In a recent blog, a critic mentioned that British theatre had dropped the ball on Brexit. It was a very true (and sad) point, but there seemed to be hope on the horizon – the blog was posted a week before new “musical” / slick gig theatre show Leave to Remain opened at Lyric Hammersmith, and over at Southwark’s subterranean Fringe venue The Bunker, Borderline Theatre premiered the satire Welcome to the UK. Both seemed to be geared towards taking on our current national crisis.
The word Brexit doesn’t appear in Leave to Remain, and though the show is a lot of things, it never really scrutinises the 2016 result. So that’s out of the running.
Brexit does play something of a role in Borderline’s show, albeit taking a back seat.
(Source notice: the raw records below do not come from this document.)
(** ** decrypter.go: Read *)

(** X6.  A successful [Read] has cut the source into a 32-byte header that
    validates, a salt of the configured salt size, a nonce of the configured
    nonce size and the ciphertext, which is all the rest; the sizes declared
    in the header play no part.  The session holds the three parts and is
    ready, the source is used up, and the count returned is the length of
    the ciphertext. *)
Theorem Decrypter_Read_success_inv (d d' : celo) (r r' : Reader) (n : Z) :
  Decrypter_Read d r = Some (d', r', (n, None)) ->
  exists sig v res s nc ct,
    r = (sig ++ v ++ res) ++ s ++ nc ++ ct /\
    len (sig ++ v ++ res) = 32 /\
    ValidateMetadata sig v res = None /\
    len s = saltSize d /\ len nc = nonceSize d /\
    metadata d' = Some (mkMetadata sig v res) /\
    salt d' = Some s /\ nonce d' = Some nc /\ ciphertext d' = Some ct /\
    IsReady d' = true /\
    r' = [] /\ n = len ct.
Proof.
  unfold Decrypter_Read.
  destruct (DecodeMetadata r) as [r1 [[m n1] [err|]]] eqn:Hm; [discriminate|].
  destruct m as [m|].
  2:{ exfalso. destruct (Nat.lt_ge_cases (List.length r) 32) as [Hs|Hl].
      - destruct (DecodeMetadata_short_consumed r Hs) as (? & ? & H & _).
        rewrite H in Hm. discriminate.
      - destruct (DecodeMetadata_long r Hl) as (? & ? & ? & ? & _ & _ & _ & _ & H).
        rewrite H in Hm. destruct (ValidateMetadata _ _ _); discriminate. }
  apply DecodeMetadata_success_inv in Hm
    as (sig & v & res & -> & -> & Hs & Hv & Hr & Hvalid & ->).
  cbn [saltSize set_metadata]. unfold make_bytes.
  destruct (Z.ltb_spec (saltSize d) 0) as [|Hsalt]; [discriminate|].
  destruct (ReadFull r1 _) as [r2 [[s n2] [err|]]] eqn:H2; [discriminate|].
  apply ReadFull_ok_inv in H2 as (-> & Hslen & _).
  match goal with
  | |- context [if ?c then set_cipher _ None else _] =>
      destruct c eqn:Hchanged
  end;
  cbn [nonceSize set_cipher set_salt set_metadata];
  (destruct (Z.ltb_spec (nonceSize d) 0) as [|Hnonce]; [discriminate|]);
  (destruct (ReadFull r2 _) as [r3 [[nc n3] [err|]]] eqn:H3; [discriminate|]);
  apply ReadFull_ok_inv in H3 as (-> & Hnlen & _);
  cbn [ReadAll]; intros H; injection H as <- <- <-;
  exists sig, v, res, s, nc, r3;
  cbn [metadata salt nonce ciphertext IsReady initialized set_initialized
       set_ciphertext set_nonce set_cipher set_salt set_metadata];
  (assert (Hlen32 : len (sig ++ v ++ res) = 32)
     by (unfold len; rewrite !length_app; lia));
  (assert (Hls : len s = saltSize d) by (unfold len; lia));
  (assert (Hln : len nc = nonceSize d) by (unfold len; lia));
  rewrite <- !app_assoc; repeat split; try assumption.
  cbn [salt set_metadata] in Hchanged.
  destruct (salt d) as [s0|]; cbn [orb bytes_of] in Hchanged;
    [|discriminate Hchanged]. apply negb_false_iff, bytes_Equal_eq in Hchanged.
  now subst s0.
Qed.

Lemma Decrypter_Read_success_inv_witness :
  exists d' sig v res s nc ct,
    Decrypter_Read NewDecrypter envelope_hello = Some (d', [], (21, None)) /\
    envelope_hello = (sig ++ v ++ res) ++ s ++ nc ++ ct /\
    len s = 32 /\ len nc = 12 /\ len ct = 21 /\
    salt d' = Some s /\ nonce d' = Some nc /\ ciphertext d' = Some ct.
Proof.
  assert (H : Decrypter_Read NewDecrypter envelope_hello
              = Some (decrypter_loaded, [], (21, None))) by reflexivity.
  destruct (Decrypter_Read_success_inv NewDecrypter decrypter_loaded
              envelope_hello [] 21 H)
    as (sig & v & res & s & nc & ct & Hr & _ & _ & Hs & Hn & _ & Hsalt & Hnonce
        & Hct & _ & _ & Hlen).
  exists decrypter_loaded, sig, v, res, s, nc, ct.
  split; [exact H|]. split; [exact Hr|]. split; [exact Hs|].
  split; [exact Hn|]. split; [symmetry; exact Hlen|].
  split; [exact Hsalt|]. split; [exact Hnonce | exact Hct].
Defined.

Lemma ReadFull_short_eq (r : Reader) (n : nat) :
  (List.length r < n)%nat ->
  ReadFull r n
  = ([], (r ++ repeat x00 (n - List.length r), len r,
          Some (match r with [] => io_EOF | _ => io_ErrUnexpectedEOF end))).
Proof.
  intros H. unfold ReadFull.
  destruct (Nat.leb_spec n (List.length r)); [lia | reflexivity].
Qed.

Lemma make_bytes_nonneg (n : Z) :
  0 <= n -> make_bytes n = Some (repeat x00 (Z.to_nat n)).
Proof.
  intros H. unfold make_bytes. destruct (Z.ltb_spec n 0); [lia | reflexivity].
Qed.

(** X7.  An envelope whose header validates but whose body is shorter than
    the configured salt and nonce sizes together is refused: with a Salt
    error when the salt cannot be filled, with a Nonce error otherwise.  The
    source is used up, and the session is no more ready than it was and
    keeps the ciphertext it held. *)
Theorem Decrypter_Read_short_envelope (d : celo) (sig v res body : bytes) :
  List.length sig = 8%nat -> List.length v = 4%nat ->
  List.length res = 20%nat ->
  ValidateMetadata sig v res = None ->
  0 <= saltSize d -> 0 <= nonceSize d ->
  len body < saltSize d + nonceSize d ->
  exists d' n err,
    Decrypter_Read d (sig ++ v ++ res ++ body) = Some (d', [], (n, Some err)) /\
    Is (if len body <? saltSize d then errors.Salt else errors.Nonce) err = true /\
    initialized d' = initialized d /\
    ciphertext d' = ciphertext d.
Proof.
  intros Hs Hv Hr Hvalid Hsalt Hnonce Hshort. unfold Decrypter_Read.
  rewrite (DecodeMetadata_app sig v res body Hs Hv Hr Hvalid).
  cbn [saltSize set_metadata]. rewrite (make_bytes_nonneg _ Hsalt).
  destruct (Z.ltb_spec (len body) (saltSize d)) as [Hlt|Hge].
  - rewrite ReadFull_short_eq by (unfold len in Hlt; lia).
    do 3 eexists. split; [reflexivity|]. repeat split.
    now destruct body.
  - rewrite ReadFull_enough by (unfold len in Hge; lia).
    match goal with
    | |- context [if ?c then set_cipher _ None else _] => destruct c
    end;
      cbn [nonceSize set_cipher set_salt set_metadata];
      rewrite (make_bytes_nonneg _ Hnonce);
      (rewrite ReadFull_short_eq
         by (rewrite length_skipn; unfold len in *; lia));
      do 3 eexists; (split; [reflexivity|]); repeat split;
      now destruct (skipn _ body).
Qed.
Which may be for the best – in a show that certainly has more teeth than its Hammersmith counterpart – because Welcome to the UK shows there’s much more at stake than participation in the EU, for those fighting for sanctuary in a world increasingly descending into meaninglessness.
A music revue turned Spitting Image with a few vaudevillian twangs, the play features a cast that includes refugee performers, and forms a sequel to the company’s debut piece, which ran in 2017.

José Farinha
The experiences of refugees have been brought to life in both garish and authentic detail in shows like Buggy Baby or The Jungle, and Welcome to the UK goes instead for a more abstract, satirical approach, all top-hats and tails. At the start of the show the audience, dwelling on three sides of a thrust stage, is asked to inflate red white and blue balloons (“fill them with your dreams”) and afterwards throw them into the performance space – the show then continues as those seeking asylum have to do so while wading through our dreams – Union Jack idealism, always in the room.
It’s little touches like that, peppered through the 90-minute piece, that show a real on-the-nose craft and poise. Two bits stand out – one involves a Mary Poppins impersonator mollycoddling a man in need of asylum, speaking (and singing) on his behalf – his desperation facilitating her vanity project. Ouch. The second is where a queue of immigrants wait to find out if they’ve been granted entry, their cases literally numbers in a game of roller bingo. You luck out, you get in. The moments are sporadic, but the satire is there.
It only really works because of the canopy of Sayed Habib Sadat’s set, which allows everyone to feel privy to this communal experience – fairy lights overhanging the stage and audience areas. The piece plays on a sense of a disjoint – we’re enveloped in these horrifying realities, passed off as country larks. Fairy-lit follies with lives at stake, held in a sickly embrace. Painted candyfloss stores house unwilling shopkeepers. It all feels tacky in a meaningfully tactless way.
It’s hard, though, to shake the feeling that the show could have gone much further, that for all its political power, there’s never a coup-de-grace. In the end, it’s left to the quieter moments to mean the most, especially as Abdulrahman Salama, sat atop a ladder in abstract isolation, quietly discovers the loss of a family back home.
Not perfect as a piece of theatre, but absolutely vital as a staging.